── DATA UNDER STUDY ──
(* ===== verification/LeaseChain.v ===== *)
(** * Sorted lease queues (server/leasechain.c)

    Each queue of a pool (active, free, backup, expired, abandoned) is an array
    of lease pointers over a doubly linked list of reference-counted leases.
    The heap of leases, the array, the links and the counts are explicit; the
    allocator and [random] are parameters. *)

From stdpp Require Import base list numbers option gmap sorting.
From Stdlib Require Import ZArith Lia.
From S2P Require Import Prelude.
#[local] Open Scope Z_scope.

Module LeaseChain.

(** A lease pointer; the null pointer is [None]. *)
Abbreviation ptr := (option positive).

Record lease : Type := Lease {
  sort_time : Z;
  sort_tiebreaker : Z;
  next : ptr;
  prev : ptr;
  lc : option Z;       (** the address of the chain the lease is on *)
  refcnt : Z
}.

Record leasechain : Type := Leasechain {
  addr : Z;
  list : list ptr;     (** the array; [total] is its length *)
  nelem : Z;
  growth : Z
}.

Definition total (c : leasechain) : Z := Zlen (list c).

Record world : Type := World { heap : gmap positive lease; chain : leasechain }.

Definition LC_GROWTH_DELTA : Z := 256.
Definition SIZE_MAX : Z := 2 ^ 64 - 1.
Definition LONG_MAX : Z := 2 ^ 63 - 1.

(** ** Pointers and references *)

(** [p->...], for a pointer that must not be null or dangling. *)
Definition load (h : gmap positive lease) (p : ptr) : outcome (positive * lease) :=
  match p with
  | Some x => match h !! x with Some l => Ret (x, l) | None => Undef end
  | None => Undef
  end.

Definition update (w : world) (x : positive) (f : lease -> lease) : outcome world :=
  match heap w !! x with
  | Some _ => Ret (World (alter f x (heap w)) (chain w))
  | None => Undef
  end.

Definition set_next (p : ptr) (l : lease) : lease :=
  Lease (sort_time l) (sort_tiebreaker l) p (prev l) (lc l) (refcnt l).
Definition set_prev (p : ptr) (l : lease) : lease :=
  Lease (sort_time l) (sort_tiebreaker l) (next l) p (lc l) (refcnt l).
Definition set_lc (c : option Z) (l : lease) : lease :=
  Lease (sort_time l) (sort_tiebreaker l) (next l) (prev l) c (refcnt l).
Definition set_tiebreaker (t : Z) (l : lease) : lease :=
  Lease (sort_time l) t (next l) (prev l) (lc l) (refcnt l).
Definition add_ref (d : Z) (l : lease) : lease :=
  Lease (sort_time l) (sort_tiebreaker l) (next l) (prev l) (lc l) (refcnt l + d).

Definition set_array (w : world) (a : Datatypes.list ptr) (n : Z) : world :=
  World (heap w) (Leasechain (addr (chain w)) a n (growth (chain w))).

(** The places a lease pointer is kept in. *)
Inductive slot : Type := Arr (i : Z) | Next (x : positive) | Prev (x : positive).

Definition get_slot (w : world) (s : slot) : outcome ptr :=
  match s with
  | Arr i => rdA (list (chain w)) i
  | Next x => p ← load (heap w) (Some x); Ret (next p.2)
  | Prev x => p ← load (heap w) (Some x); Ret (prev p.2)
  end.

Definition set_slot (w : world) (s : slot) (p : ptr) : outcome world :=
  match s with
  | Arr i => a ← wrA (list (chain w)) i p; Ret (set_array w a (nelem (chain w)))
  | Next x => update w x (set_next p)
  | Prev x => update w x (set_prev p)
  end.

(** [omapi_object_reference] on a lease: refuses to store into a non-null
    pointer (the callers ignore the result). *)
Definition lease_reference (w : world) (s : slot) (p : ptr) : outcome world :=
  match p with
  | None => Ret w
  | Some x =>
    old ← get_slot w s;
    match old with
    | Some _ => Ret w
    | None => w1 ← set_slot w s (Some x); update w1 x (add_ref 1)
    end
  end.

(** Drop one reference to [x]; the last one frees the lease.  No OMAPI object
    is attached to the lease (it has neither an inner nor an outer object nor a
    handle), and the references a lease that is freed holds are not followed. *)
Definition release (w : world) (x : positive) : outcome world :=
  p ← load (heap w) (Some x);
  if refcnt p.2 <=? 0 then Ret w
  else if refcnt p.2 =? 1 then Ret (World (delete x (heap w)) (chain w))
  else update w x (add_ref (-1)).

Definition lease_dereference (w : world) (s : slot) : outcome world :=
  old ← get_slot w s;
  match old with
  | None => Ret w
  | Some x => w1 ← set_slot w s None; release w1 x
  end.

(** ** Queries *)

Definition lc_not_empty (c : leasechain) : Z := if 0 <? nelem c then 1 else 0.

Definition lc_get_first_lease (c : leasechain) : outcome ptr :=
  if 0 <? nelem c then rdA (list c) 0 else Ret None.

Definition lc_get_next (w : world) (lp : positive) : outcome ptr :=
  p ← load (heap w) (Some lp); Ret (next p.2).

(** ** Binary search *)

(** The conditions of both searches on [sort_time] and [sort_tiebreaker]. *)
Definition key_gt (a b : lease) : bool :=
  (sort_time b <? sort_time a) ||
  ((sort_time a =? sort_time b) && (sort_tiebreaker b <? sort_tiebreaker a)).

Definition key_ne (a b : lease) : bool :=
  negb (sort_time a =? sort_time b) ||
  ((sort_time a =? sort_time b) && negb (sort_tiebreaker a =? sort_tiebreaker b)).

Definition entry (w : world) (i : Z) : outcome (positive * lease) :=
  p ← rdA (list (chain w)) i; load (heap w) p.

(** The fuel is a bound on the depth of the recursion; [max - min + 1] is one. *)
Fixpoint insert_point (fuel : nat) (w : world) (lp : lease) (min max : Z) : outcome Z :=
  match fuel with
  | O => Undef
  | S fuel' =>
    let mid_index := (max - min) / 2 + min in
    e ← entry w mid_index;
    if key_gt e.2 lp then
      if mid_index =? min then Ret min else insert_point fuel' w lp min (mid_index - 1)
    else if key_gt lp e.2 then
      if mid_index =? max then Ret (mid_index + 1) else insert_point fuel' w lp (mid_index + 1) max
    else Ret mid_index
  end.

Definition lc_binary_search_insert_point (w : world) (lp : lease) (min max : Z) : outcome Z :=
  insert_point (Z.to_nat (max - min + 1)) w lp min max.

(** [for (i = mid_index - 1; ; i--)]: [None] is the [break]. *)
Fixpoint scan_down (n : nat) (w : world) (lp : positive) (l : lease) (i min : Z) : outcome (option Z) :=
  match n with
  | O => Undef
  | S n' =>
    p ← rdA (list (chain w)) i;
    if bool_decide (p = Some lp) then Ret (Some i)
    else if i =? min then Ret None
    else
      e ← load (heap w) p;
      if key_ne e.2 l then Ret None else scan_down n' w lp l (i - 1) min
  end.

(** [for (i = mid_index + 1; i <= max; i++)]. *)
Fixpoint scan_up (n : nat) (w : world) (lp : positive) (l : lease) (i max : Z) : outcome (option Z) :=
  if max <? i then Ret None
  else
    match n with
    | O => Undef
    | S n' =>
      p ← rdA (list (chain w)) i;
      if bool_decide (p = Some lp) then Ret (Some i)
      else
        e ← load (heap w) p;
        if key_ne e.2 l then Ret None else scan_up n' w lp l (i + 1) max
    end.

Fixpoint search_lease (fuel : nat) (w : world) (lp : positive) (l : lease) (min max : Z) : outcome Z :=
  if max <? min then Ret SIZE_MAX
  else
    match fuel with
    | O => Undef
    | S fuel' =>
      let mid_index := (max - min) / 2 + min in
      e ← entry w mid_index;
      if key_gt e.2 l then
        if mid_index =? min then Ret SIZE_MAX else search_lease fuel' w lp l min (mid_index - 1)
      else if key_gt l e.2 then search_lease fuel' w lp l (mid_index + 1) max
      else if bool_decide (e.1 = lp) then Ret mid_index
      else
        below ← (if min <? mid_index
                 then scan_down (Z.to_nat (mid_index - min)) w lp l (mid_index - 1) min
                 else Ret None);
        match below with
        | Some i => Ret i
        | None =>
          above ← (if mid_index <? max
                   then scan_up (Z.to_nat (max - mid_index)) w lp l (mid_index + 1) max
                   else Ret None);
          match above with
          | Some i => Ret i
          | None => Ret SIZE_MAX
          end
        end
    end.

Definition lc_binary_search_lease (w : world) (lp : positive) (min max : Z) : outcome Z :=
  l ← load (heap w) (Some lp);
  search_lease (Z.to_nat (max - min + 1)) w lp l.2 min max.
───
> [ASSIGNED TASK]: The stopping point is the line containing "of lease pointers". Reproduce exactly every line of the material from the first through that one.

> [OUTPUT FOR THIS EXERCISE]:
(* ===== verification/LeaseChain.v ===== *)
(** * Sorted lease queues (server/leasechain.c)

    Each queue of a pool (active, free, backup, expired, abandoned) is an array
    of lease pointers over a doubly linked list of reference-counted leases.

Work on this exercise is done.